**Brief:** Where a line holds the word "Variable", copy that line from the data below.

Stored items

*** Block opens ***

(* ===== verification/Locate.v ===== *)
(** * Locating the virtual machine ([rkcdp-seed.py])

    How the seeding program finds the node's directory and the VM it runs in:
    [my_macs], the answers of [grep], [qm] and [blockdev] that [find_vm],
    [vm_disk] and [disk_size] parse, and the start of [main].  What a host
    answers over ssh is an argument. *)
From Stdlib Require Import Ascii.
From stdpp Require Import pretty.
From S2P Require Import Prelude PyString Target Dmcdp Files Seed Replica Apply Consume Daemon CopyThreads MainLoop SeedTool.

(** ** The node's own addresses ([my_macs]) *)

(** The interfaces under [/sys/class/net]; an address that cannot be read is
    [None]. *)
Fixpoint my_macs (ifs : list (string * option string)) : list string :=
  match ifs with
  | [] => []
  | (n, addr) :: ifs' =>
      let macs := my_macs ifs' in
      if bool_decide (n = "lo"%string) then macs
      else match addr with
           | Some a =>
               let m := lower (strip_str a) in
               if bool_decide (m ∈ macs) then macs else m :: macs
           | None => macs
           end
  end.

(** ** Parsing the answers *)

(** Decimal digits at the start of a text, and what follows. *)
Fixpoint read_digits (acc : Z) (s : list ascii) : Z * list ascii :=
  match s with
  | c :: s' => match digit_Z c with Some d => read_digits (10 * acc + d) s' | None => (acc, s) end
  | [] => (acc, [])
  end.

(** [(\d+)\.conf] at the start of a text *)
Definition vmid_at (s : list ascii) : option Z :=
  match s with
  | c :: _ =>
      match digit_Z c with
      | Some _ =>
          let '(n, rest) := read_digits 0 s in
          if startswith (of_chars rest) ".conf" then Some n else None
      | None => None
      end
  | [] => None
  end.

(** [re.search(r"/(\d+)\.conf", out)] *)
Fixpoint search_vmid (s : list ascii) : option Z :=
  match s with
  | [] => None
  | c :: s' =>
      if is_slash c then match vmid_at s' with Some n => Some n | None => search_vmid s' end
      else search_vmid s'
  end.

(** ** Finding the virtual machine ([find_vm]) *)

(** [re.escape] of Python 3.7 and later *)
Definition re_special (c : ascii) : bool :=
  bool_decide (c ∈ chars "()[]{}?*+-|^$\.&~# ") || ((9 <=? nat_of_ascii c) && (nat_of_ascii c <=? 13))%nat.

Definition re_escape (s : string) : string :=
  of_chars (concat ((fun c => if re_special c then ["\"%char; c] else [c]) <$> chars s)).

Definition mac_pattern (macs : list string) : string := String.concat "|" (re_escape <$> macs).

Definition find_script (macs : list string) : string :=
  "grep -liE '" +++ mac_pattern macs +++ "' /etc/pve/qemu-server/*.conf 2>/dev/null; true".

Section FindVm.
(** The output of [ssh(ip, script)]; nothing for a host that does not
    answer. *)
Variable ssh_out : string -> string -> string.

Fixpoint find_vm (hosts : list hypervisor) (macs : list string) : option (string * Z) :=
  match hosts with
  | [] => None
  | h :: hosts' =>
      match hv_addr h with
      | None => find_vm hosts' macs
      | Some ip =>
          match search_vmid (chars (ssh_out ip (find_script macs))) with
          | Some v => Some (ip, v)
          | None => find_vm hosts' macs
          end
      end
  end.
End FindVm.

(** [[^,\s]+] at the start of a text *)
Fixpoint volume_at (s : list ascii) : list ascii :=
  match s with
  | c :: s' => if Ascii.eqb c "," || is_space c then [] else c :: volume_at s'
  | [] => []
  end.

(** [re.search(r":\s*([^,\s]+)", out)] *)
Fixpoint search_volume (s : list ascii) : option string :=
  match s with
  | [] => None
  | c :: s' =>
      if Ascii.eqb c ":" then
        match volume_at (lstrip s') with [] => search_volume s' | v => Some (of_chars v) end
      else search_volume s'
  end.

(** The result of [ssh]. *)
Record answer : Type := mk_answer { an_rc : Z; an_out : string; an_err : string }.

Section Hosts.
Variable ssh : string -> string -> answer.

*** Block closes ***

**Reply:**
Variable ssh_out : string -> string -> string.
Variable ssh : string -> string -> answer.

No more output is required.